Avant Propos
Je suis biologiste, et non statisticien. Circonstance aggravante, j'ai collectionné les mauvaises
notes en mathématiques sans interruption à partir de la classe de 5ème, litanie interrompue
seulement par l'obtention d'une thèse de doctorat en biologie évolutive1. Je pense donc être
idéalement qualifié pour expliquer les bases des méthodes statistiques aux étudiants en
biologie réfractaires aux maths. Si vous voulez bien mettre de côté une incrédulité très
naturelle à ce stade de votre lecture, vous réaliserez que cela n'est peut être pas si idiot que ça
en a l'air. Bien sûr, les manuels d'introduction aux statistiques pullulent, rédigés par de
véritables bio-mathématiciens et statisticiens infiniment plus doués que moi dans leur
discipline. Et c'est justement là le problème. Malgré toute leur science, mes chers collègues
(dont j'envie sincèrement les compétences) ne pourront jamais se mettre complètement à la
place d'un étudiant ne comprenant rien aux maths, parce que, anciens étudiants "matheux", ils
n'ont jamais connu cette humiliante expérience eux-mêmes.
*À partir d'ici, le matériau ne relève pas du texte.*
Definition schedulerSetEventLETIMER0Comp1 : sched -> sched :=
  post LETIMERCOMP1_BIT_POS.
Definition schedulerSetEventLETIMER0UF : sched -> sched :=
  post LETIMERUF_BIT_POS.
Definition schedulerSetEventI2CTransferDone : sched -> sched :=
  post I2C_TRANSFER_COMPLETE_BIT_POS.

(** [getNextEvent]: the first part chooses [ReturnEvent], the [switch]
    clears the bit of the chosen event.  The function takes the value of
    [SchedulerEvents] and returns the event with the new value. *)
Definition choose_event (events : Z) : event_t :=
  if bit_is_set events I2C_TRANSFER_COMPLETE_BIT_POS
  then EVENT_I2C_TRANSFER_COMPLETE
  else if bit_is_set events LETIMERCOMP1_BIT_POS
  then EVENT_LETIMER_COMP1
  else if bit_is_set events LETIMERUF_BIT_POS
  then EVENT_LETIMER_UF
  else EVENT_NONE.

Definition clear_event (ReturnEvent : event_t) (events : Z) : Z :=
  match ReturnEvent with
  | EVENT_LETIMER_COMP1 => clear_bit events LETIMERCOMP1_BIT_POS
  | EVENT_LETIMER_UF => clear_bit events LETIMERUF_BIT_POS
  | EVENT_I2C_TRANSFER_COMPLETE =>
      clear_bit events I2C_TRANSFER_COMPLETE_BIT_POS
  | EVENT_NONE => events
  end.

Definition getNextEvent (events : Z) : event_t * Z :=
  let ReturnEvent := choose_event events in
  (ReturnEvent, clear_event ReturnEvent events).

(** The bit an event kind is posted on: the position its setter sets and
    the position the [switch] of [getNextEvent] clears. *)
Definition bit_of (e : event_t) : option Z :=
  match e with
  | EVENT_NONE => None
  | EVENT_LETIMER_UF => Some LETIMERUF_BIT_POS
  | EVENT_LETIMER_COMP1 => Some LETIMERCOMP1_BIT_POS
  | EVENT_I2C_TRANSFER_COMPLETE => Some I2C_TRANSFER_COMPLETE_BIT_POS
  end.

(** An event kind is pending in a mask when its bit is set there. *)
Definition pending (events : Z) (e : event_t) : bool :=
  match bit_of e with
  | Some pos => Z.testbit events pos
  | None => false
  end.

(** The priority order as the spec gives it, highest first. *)
Definition spec_priority : list event_t :=
  [EVENT_I2C_TRANSFER_COMPLETE; EVENT_LETIMER_COMP1; EVENT_LETIMER_UF].

(** The spec's "highest-priority currently-pending event, or none". *)
Definition spec_highest_pending (events : Z) : event_t :=
  hd EVENT_NONE (filter (pending events) spec_priority).

End Scheduler.

(** ** What the other files of the firmware provide *)

(** The constants that [gatt_db.h], [i2c.h] and the Bluetooth SDK headers
    declare are not among the sources; a build of the firmware fixes them.
    [double_to_uint32_unrepresentable] is what the build's conversion of a
    [double] to [uint32_t] yields when the truncated value is not a value of
    [uint32_t]: C leaves that conversion undefined, so the model keeps it
    open. *)
Class Platform : Type := {
  gattdb_temperature_measurement : Z;
  SI7021_DEVICE_ADDR : Z;
  SI7021_CMD_MEASURE_TEMP_NO_HOLD : Z;
  SL_STATUS_OK : Z;
  sl_bt_gatt_indication : Z;
  double_to_uint32_unrepresentable : spec_float -> Z
}.

Module Ble.

(** [SL_BT_MSG_ID(evt->header)], as far as the two machines tell the
    identifiers apart. *)
Inductive msg_id : Type :=
| sl_bt_evt_system_external_signal_id
| sl_bt_evt_connection_opened_id
| sl_bt_evt_connection_closed_id
| sl_bt_evt_gatt_procedure_completed_id
| sl_bt_evt_other_id (id : Z).

Definition msg_id_eqb (a b : msg_id) : bool :=
  match a, b with
  | sl_bt_evt_system_external_signal_id, sl_bt_evt_system_external_signal_id
  | sl_bt_evt_connection_opened_id, sl_bt_evt_connection_opened_id
  | sl_bt_evt_connection_closed_id, sl_bt_evt_connection_closed_id
  | sl_bt_evt_gatt_procedure_completed_id,
    sl_bt_evt_gatt_procedure_completed_id => true
  | sl_bt_evt_other_id x, sl_bt_evt_other_id y => x =? y
  | _, _ => false
  end.

(** The message handed to a machine: its header, and the field
    [data.evt_system_external_signal.extsignals] of its payload. *)
Record sl_bt_msg_t : Type := mkMsg {
  header : msg_id;
  extsignals : Z
}.

(** The fields of [ble_data_struct_t] that [scheduler.c] reads or writes. *)
Record ble_data_struct_t : Type := mkBle {
  connection_open : bool;
  ok_to_send_htm_indications : bool;
  indication_in_flight : bool;
  isIndicationOnButton : bool;
  connectionHandle : Z;
  serviceHandle : Z;
  characteristicHandle : Z;
  serviceHandleHTM : Z;
  characteristicHandleHTM : Z;
  serviceHandleButton : Z;
  characteristicHandleButton : Z
}.

Inductive display_row : Type :=
| DISPLAY_ROW_TEMPVALUE
| DISPLAY_ROW_CONNECTION.

(** The calls that leave [scheduler.c], with their arguments.  A buffer
    argument is the list of the bytes it points to, a [sizeof] argument is
    the length of that list. *)
Inductive call : Type :=
| si7021TurnOn
| si7021TurnOff
| timerWaitUs_irq (us : Z)
| I2C_Write_Data_itr (addr cmd : Z)
| I2C_Read_Data_irq (addr : Z)
| NVIC_DisableIRQ_I2C0
| sl_bt_gatt_server_write_attribute_value
    (attribute offset value_len : Z) (value : list Z)
| sl_bt_gatt_server_send_indication
    (connection characteristic value_len : Z) (value : list Z)
| write_queue (charHandle bufLen : Z) (buffer : list Z)
| displayPrintf (row : display_row) (format : string) (args : list Z)
| LOG_ERROR (format : string) (status : Z)
| sl_bt_gatt_discover_primary_services_by_uuid
    (connection : Z) (uuid : list Z)
| sl_bt_gatt_discover_characteristics_by_uuid
    (connection service : Z) (uuid : list Z)
| sl_bt_gatt_set_characteristic_notification
    (connection characteristic flags : Z).

End Ble.

(** ** The conversion of a Si7021 code to a temperature *)

Module Si7021.
Import CInt.

Definition SI7021_POR_TIME_US : Z := 80000.
Definition SI7021_14B_CONVERSION_TIME_US : Z := 10800.

(** binary64 *)
Definition prec : Z := 53.
Definition emax : Z := 1024.

(** An integer read as a [double] (exact for the integers used here). *)
Definition double_of_int (n : Z) : spec_float :=
  binary_normalize prec emax n 0 false.

(** The [double] literals [175.72] and [46.85]: the binary64 values nearest
    to 17572/100 and 4685/100. *)
Definition double_175_72 : spec_float :=
  S754_finite false 6182597863449559 (-45).
Definition double_46_85 : spec_float :=
  S754_finite false 6593551329447117 (-47).

(** [((Si7021_data*175.72)/65536) - 46.85], evaluated in [double]. *)
Definition conversion (Si7021_data : Z) : spec_float :=
  SFsub prec emax
    (SFdiv prec emax
       (SFmul prec emax (double_of_int Si7021_data) double_175_72)
       (double_of_int 65536))
    double_46_85.

(** The value of a finite [double] with its fractional part discarded. *)
Definition truncate (x : spec_float) : option Z :=
  match x with
  | S754_zero _ => Some 0
  | S754_finite s m e =>
      let a := match e with
               | Zneg p => Z.shiftr (Zpos m) (Zpos p)
               | _ => Z.shiftl (Zpos m) e
               end in
      Some (if s then - a else a)
  | S754_infinity _ | S754_nan => None
  end.

Section WithPlatform.
Context {platform : Platform}.

(** The conversion of a [double] to [uint32_t] at an assignment (C11
    6.3.1.4): the fractional part is discarded, so every value above -1 and
    below 2^32 has a result; when what is left is not a value of [uint32_t]
    the behaviour is undefined, and the platform decides. *)
Definition double_to_uint32 (x : spec_float) : Z :=
  match truncate x with
  | Some t =>
      if (0 <=? t) && (t <? UINT32_MOD) then t
      else to_uint32 (double_to_uint32_unrepresentable x)
  | None => to_uint32 (double_to_uint32_unrepresentable x)
  end.

(** [temperature_reading = ((Si7021_data*175.72)/65536) - 46.85;] with
    [temperature_reading] a [uint32_t]. *)
Definition temperature_reading_of (Si7021_data : Z) : Z :=
  double_to_uint32 (conversion Si7021_data).

End WithPlatform.

(** Modelled from the spec: the macros [UINT8_TO_BITSTREAM],
    [UINT32_TO_BITSTREAM] and [INT32_TO_FLOAT] come from a header that is not
    among the sources.  The spec describes the record they build: "byte 0 = a
    fixed flags value; bytes 1-4 = the temperature (scaled x1000, exponent -3)
    in a little-endian 4-byte mantissa-plus-exponent float encoding"; the
    source calls it the IEEE-11073 format, whose 32-bit FLOAT keeps the
    mantissa in the low 24 bits and the exponent in the high 8 bits. *)
Definition INT32_TO_FLOAT (m e : Z) : Z :=
  Z.lor (Z.land (to_uint32 m) 16777215)
        (to_uint32 (Z.shiftl (to_uint32 e) 24)).

(** Modelled from the spec: [UINT8_TO_BITSTREAM(p, n)] stores the byte [n]
    at [p] and moves [p] on; the result is the byte stored. *)
Definition UINT8_TO_BITSTREAM (n : Z) : list Z :=
  [to_uint8 n].

(** Modelled from the spec: [UINT32_TO_BITSTREAM(p, n)] stores the four
    bytes of [n] at [p], lowest first ("little-endian"), and moves [p] on. *)
Definition UINT32_TO_BITSTREAM (n : Z) : list Z :=
  [to_uint8 n; to_uint8 (Z.shiftr n 8);
   to_uint8 (Z.shiftr n 16); to_uint8 (Z.shiftr n 24)].

(** The five bytes that the read-complete branch leaves in
    [htm_temperature_buffer]. *)
Definition encode_reading (flags temperature_reading : Z) : list Z :=
  let htm_temperature_flt :=
    INT32_TO_FLOAT (to_uint32 (temperature_reading * 1000)) (-3) in
  UINT8_TO_BITSTREAM flags ++ UINT32_TO_BITSTREAM htm_temperature_flt.

(** *** The spec's side: the formula over the rationals, and the reading of
    a mantissa-plus-exponent word. *)

(** "raw * 175.72 / 65536 - 46.85" *)
Definition spec_formula (raw : Z) : Q :=
  (inject_Z raw * (17572 # 100) / inject_Z 65536 - (4685 # 100))%Q.

(** A rational with its fractional part discarded (towards zero). *)
Definition Qtruncate (q : Q) : Z :=
  Z.quot (Qnum q) (Zpos (Qden q)).

(** The truncated formula in integers: the numerator of
    [raw * 175.72 / 65536 - 46.85] over the denominator [100 * 65536]. *)
Definition exact_truncate (raw : Z) : Z :=
  Z.quot (raw * 17572 - 4685 * 65536) 6553600.

(** [p] holds at [start], [start + 1], ..., [start + n - 1]. *)
Fixpoint holds_from (p : Z -> bool) (n : nat) (start : Z) : bool :=
  match n with
  | O => true
  | S k => p start && holds_from p k (start + 1)
  end.
(** The greedy loop moves, at each step, to the unvisited index nearest
    to the current one, the smallest index among equally near ones. *)
Lemma tsp_loop_nearest n distances current unvisited tour :
  square n distances -> (current < n)%nat ->
  Forall (fun x => (x < n)%nat) unvisited ->
  StronglySorted lt unvisited -> NoDup unvisited ->
  exists visited,
    tsp_loop distances current unvisited tour = Some (tour ++ visited) /\
    visited ≡ₚ unvisited /\
    forall k cur nxt x,
      (current :: visited) !! k = Some cur -> visited !! k = Some nxt ->
      x ∈ unvisited -> x ∉ take k visited ->
      exists dn dx,
        cell distances cur nxt = Some dn /\ cell distances cur x = Some dx /\
        dn <= dx /\ ((x < nxt)%nat -> dn < dx).
Proof.
  intros Hsq.
  remember (length unvisited) as len eqn:Hlen.
  revert unvisited Hlen current tour.
  induction len as [len IH] using lt_wf_ind.
  intros unvisited Hlen current tour Hcur Hlt Hsorted Hnd.
  destruct unvisited as [|u us].
  - exists []. simp tsp_loop. rewrite app_nil_r. split; [done|].
    split; [done|]. intros k cur nxt x _ Hnil. by rewrite lookup_nil in Hnil.
  - rewrite tsp_loop_equation_2.
    destruct (py_min_is_Some (cell distances current) (u :: us))
      as [closest Hmin]; [done| |].
    { intros x Hx. apply (cell_square n); [done..|].
      by apply (Forall_forall (fun x => (x < n)%nat) (u :: us)). }
    pose proof (py_min_elem _ _ _ Hmin) as Hin.
    assert (closest < n)%nat as Hclosest
      by (by apply (Forall_forall (fun x => (x < n)%nat) (u :: us))).
    destruct (py_min_least _ _ _ Hsorted Hmin) as (kr & Hkr & Hleast).
    generalize (inspect (py_min (cell distances current) (u :: us))).
    intros [[c|] Hr]; [|congruence].
    assert (c = closest) as -> by congruence. simpl.
    destruct (IH (length (set_remove closest (u :: us))))
      with (unvisited := set_remove closest (u :: us))
           (current := closest) (tour := tour ++ [closest])
      as (visited & Hloop & Hperm & Hnear).
    + rewrite Hlen. by apply set_remove_length.
    + done.
    + done.
    + apply Forall_forall. intros x [_ Hx]%list_elem_of_filter.
      by apply (Forall_forall (fun x => (x < n)%nat) (u :: us)).
    + by apply StronglySorted_lt_filter.
    + by apply NoDup_filter.
    + exists (closest :: visited). split; [|split].
      * rewrite Hloop. by rewrite <- app_assoc.
      * rewrite Hperm. by apply set_remove_Permutation.
      * intros [|k] cur nxt x Hcurk Hnxt Hx Hfresh.
        -- simpl in Hcurk, Hnxt.
           injection Hcurk as <-. injection Hnxt as <-.
           destruct (cell_square n distances current x) as [dx Hdx];
             [done..| |].
           { by apply (Forall_forall (fun x => (x < n)%nat) (u :: us)). }
           exists kr, dx. split; [done|]. split; [done|]. by apply Hleast.
        -- simpl in Hcurk, Hnxt. rewrite firstn_cons in Hfresh.
           apply not_elem_of_cons in Hfresh as [Hne Hfresh].
           apply (Hnear k cur nxt x); [done..| |done].
           apply list_elem_of_filter. by split.
Qed.

(** X8: on any square matrix [_solve_tsp_greedy] returns a tour of
    [n + 2] indices that starts and ends at 0 and visits every other index
    once; each move goes to an index not yet visited that is nearest to
    the current one, and to the smallest such index when several are
    equally near. *)
Theorem _solve_tsp_greedy_nearest (n : nat) (distances : list (list Q)) :
  square (S n) distances ->
  exists middle,
    _solve_tsp_greedy distances = Some (0%nat :: middle ++ [0%nat]) /\
    middle ≡ₚ seq 1 n /\
    forall k cur nxt x,
      (0%nat :: middle) !! k = Some cur -> middle !! k = Some nxt ->
      (1 <= x <= n)%nat -> x ∉ take k middle ->
      exists dn dx,
        cell distances cur nxt = Some dn /\ cell distances cur x = Some dx /\
        dn <= dx /\ ((x < nxt)%nat -> dn < dx).
Proof.
  intros Hsq. unfold _solve_tsp_greedy.
  pose proof Hsq as [Hlen Hrows]. rewrite Hlen.
  destruct (tsp_loop_nearest (S n) distances 0 (range 1 (S n)) [0%nat])
    as (visited & -> & Hperm & Hnear).
  - done.
  - lia.
  - apply Forall_forall. intros x Hx%elem_of_range. lia.
  - apply StronglySorted_lt_seq.
  - apply NoDup_seq.
  - exists visited. split; [done|].
    assert (range 1 (S n) = seq 1 n) as Hrange
      by (unfold range; f_equal; lia).
    rewrite Hrange in *. split; [done|].
    intros k cur nxt x Hcur Hnxt Hx Hfresh.
    apply (Hnear k cur nxt x); [done..| |done].
    apply elem_of_seq. lia.
Qed.

Lemma _solve_tsp_greedy_nearest_witness :
  let distances : list (list Q) := [[0; 5; 2]; [5; 0; 1]; [2; 1; 0]] in
  exists middle,
    _solve_tsp_greedy distances = Some (0%nat :: middle ++ [0%nat]) /\
    middle ≡ₚ seq 1 2 /\
    forall k cur nxt x,
      (0%nat :: middle) !! k = Some cur -> middle !! k = Some nxt ->
      (1 <= x <= 2)%nat -> x ∉ take k middle ->
      exists dn dx,
        cell distances cur nxt = Some dn /\ cell distances cur x = Some dx /\
        dn <= dx /\ ((x < nxt)%nat -> dn < dx).
Proof.
  intros distances. apply (_solve_tsp_greedy_nearest 2 distances).
  split; [reflexivity|]. repeat constructor.
Defined.

Lemma add_all_length route companies :
  length (Route.companies (add_all route companies))
  = (length (Route.companies route) + length (filter has_address companies))%nat.
Proof.
  revert route. induction companies as [|c cs IH]; intros route.
  - simpl. lia.
  - rewrite add_all_cons, IH, filter_cons.
    case_decide as Hc.
    + destruct Hc as [a Ha]. rewrite (add_company_with_address route c 0 a Ha).
      simpl. rewrite length_app. simpl. lia.
    + rewrite (add_company_no_address route c 0); [done|].
      destruct (Company.address c) eqn:Ha; [|done].
      exfalso. apply Hc. by eexists.
Qed.

Lemma add_all_day route companies :
  Route.day (add_all route companies) = Route.day route.
Proof.
  revert route. induction companies as [|c cs IH]; intros route; [done|].
  rewrite add_all_cons, IH. unfold Route.add_company.
  by destruct (Company.address c).
Qed.

(** A matrix whose cells off the diagonal all hold the same distance. *)
Lemma min_by_uniform key best v l :
  (forall x, x ∈ l -> key x = Some v) -> min_by key best v l = Some best.
Proof.
  induction l as [|x l IH]; intros Hkey; [done|]. simpl.
  rewrite (Hkey x) by apply list_elem_of_here. simpl.
  assert (Qle_bool v v = true) as -> by (apply Qle_bool_iff, Qle_refl).
  apply IH. intros y Hy. apply Hkey. by apply list_elem_of_further.
Qed.

Lemma set_remove_seq a m : set_remove a (seq a (S m)) = seq (S a) m.
Proof.
  unfold set_remove. simpl. rewrite filter_cons, decide_False by tauto.
  assert (forall l : list nat, Forall (lt a) l ->
                               filter (fun y => y ≠ a) l = l) as Hkeep.
  { induction 1 as [|x l Hx Hl IH]; [done|].
    rewrite filter_cons, decide_True by lia. by rewrite IH. }
  apply Hkeep. apply Forall_forall. intros x Hx%elem_of_seq. lia.
Qed.

Lemma tsp_loop_uniform n v distances current a m tour :
  (forall p q, (p < n)%nat -> (q < n)%nat -> p <> q ->
               cell distances p q = Some v) ->
  (current < a)%nat -> (a + m <= n)%nat ->
  tsp_loop distances current (seq a m) tour = Some (tour ++ seq a m).
Proof.
  intros Hcells. revert current a tour.
  induction m as [|m IH]; intros current a tour Hcur Hle.
  - simpl. simp tsp_loop. by rewrite app_nil_r.
  - change (seq a (S m)) with (a :: seq (S a) m) at 1.
    rewrite tsp_loop_equation_2.
    assert (py_min (cell distances current) (a :: seq (S a) m) = Some a)
      as Hmin.
    { simpl. rewrite Hcells by lia. simpl. apply min_by_uniform.
      intros x Hx%elem_of_seq. apply Hcells; lia. }
    generalize (inspect (py_min (cell distances current) (a :: seq (S a) m))).
    intros [[c|] Hr]; [|congruence].
    assert (c = a) as -> by congruence. simpl.
    change (a :: seq (S a) m) with (seq a (S m)).
    rewrite set_remove_seq, IH by lia.
    by rewrite <- app_assoc.
Qed.

(** The length of the tour [0, 1, ..., m, 0] on such a matrix. *)
Lemma total_distance_uniform n v distances m :
  (forall p q, (p < n)%nat -> (q < n)%nat -> p <> q ->
               cell distances p q = Some v) ->
  (0 < m)%nat -> (m < n)%nat ->
  let optimized_order := 0%nat :: seq 1 m ++ [0%nat] in
  exists total,
    for_each
      (fun total_distance i =>
         from_idx ← optimized_order !! i;
         to_idx ← optimized_order !! (i + 1)%nat;
         d ← cell distances from_idx to_idx;
         Some (total_distance + d))
      (range 0 (length optimized_order - 1)) 0 = Some total /\
    total == inject_Z (Z.of_nat (m + 1)) * v.
Proof.
  intros Hcells Hm Hmn optimized_order.
  assert (length optimized_order - 1 = m + 1)%nat as Hlen.
  { subst optimized_order. simpl. rewrite length_app, length_seq. simpl. lia. }
  assert (forall i, (i <= m)%nat -> optimized_order !! i = Some i) as Hlow.
  { intros i Hi. subst optimized_order.
    change (0%nat :: seq 1 m ++ [0%nat]) with (seq 0 (S m) ++ [0%nat]).
    rewrite lookup_app_l by (rewrite length_seq; lia).
    by rewrite lookup_seq_lt by lia. }
  assert (optimized_order !! (m + 1)%nat = Some 0%nat) as Hlast.
  { subst optimized_order.
    change (0%nat :: seq 1 m ++ [0%nat]) with (seq 0 (S m) ++ [0%nat]).
    rewrite lookup_app_r by (rewrite length_seq; lia).
    rewrite length_seq. by replace (m + 1 - S m)%nat with 0%nat by lia. }
  unfold range. rewrite Hlen, Nat.sub_0_r.
  match goal with
  | |- context [for_each ?body _ _] =>
      destruct (for_each_seq_invariant
                  (fun i total => total == inject_Z (Z.of_nat i) * v)
                  body 0 (m + 1) 0) as (total & -> & Htotal)
  end.
  - intros i total [_ Hi] Htotal. rewrite (Hlow i) by lia. simpl.
    destruct (decide (i = m)) as [->|Hne].
    + rewrite Hlast. simpl. rewrite Hcells by lia. simpl.
      eexists. split; [done|]. rewrite Htotal, Nat2Z.inj_succ.
      unfold Z.succ. rewrite inject_Z_plus. ring.
    + rewrite (Hlow (i + 1)%nat) by lia. simpl. rewrite Hcells by lia. simpl.
      eexists. split; [done|]. rewrite Htotal, Nat2Z.inj_succ.
      unfold Z.succ. rewrite inject_Z_plus. ring.
  - simpl. ring.
  - by exists total.
Qed.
Moi, si. J'y suis même
régulièrement confronté chaque fois que je me heurte durement aux étroites limites de mon
savoir dans cette discipline. Je sais tout de la frustration, voire de la rage que l'on peut
ressentir face à l'"explication" d'une méthode dont on a besoin pour analyser ses résultats,
mais que le manuel décrit uniquement dans un langage mathématique pur et dur. Soyons
clairs, je ne blâme évidemment pas les mathématiciens pour l'utilisation d'un langage
symbolique précis et rigoureux, il est indispensable à leur discipline. Je souhaiterais
cependant qu'ils essayent davantage de comprendre que le pékin moyen ne lit pas cette langue
couramment.
Lorsque j’ai eu à enseigner pour la première fois sans bénéficier de la présence rassurante
d’un collègue expérimenté, j’étais un étudiant en fin de thèse très heureux de faire de la
biologie, ma passion depuis aussi longtemps que je me souvienne d’avoir été à l’école. Bien
entendu, je devais utiliser les méthodes d’analyse statistique pour les besoins de ma recherche,
mais mon directeur de thèse, chercheur au CNRS, m’apportait alors tout son soutien et sa
vaste expérience. J’utilisais en fait à l’époque les techniques statistiques avec la foi enfantine
d’un homme des cavernes regardant dans un microscope. Je savais en gros que lorsque mon
test révélait que « P < 0,05 » il y avait un effet significatif dont je pouvais discuter, et que
sinon je devais tristement m’abstenir de conclure. Or donc, j'eus la chance d'obtenir un contrat
d'enseignement de un an pour finir ma thèse. C’est alors qu’on m’annonça que j’allais y
assurer des travaux dirigés de... probabilités et statistiques, à des étudiants de première année.
Je me souviens encore de la sensation que tout mon sang venait de se congeler dans mes
1 Une fois que vous êtes docteur, plus personne n'ose mettre en doute vos compétences en mathématiques en
vous obligeant à passer des examens écrits. C'est un des multiples avantages de notre beau métier.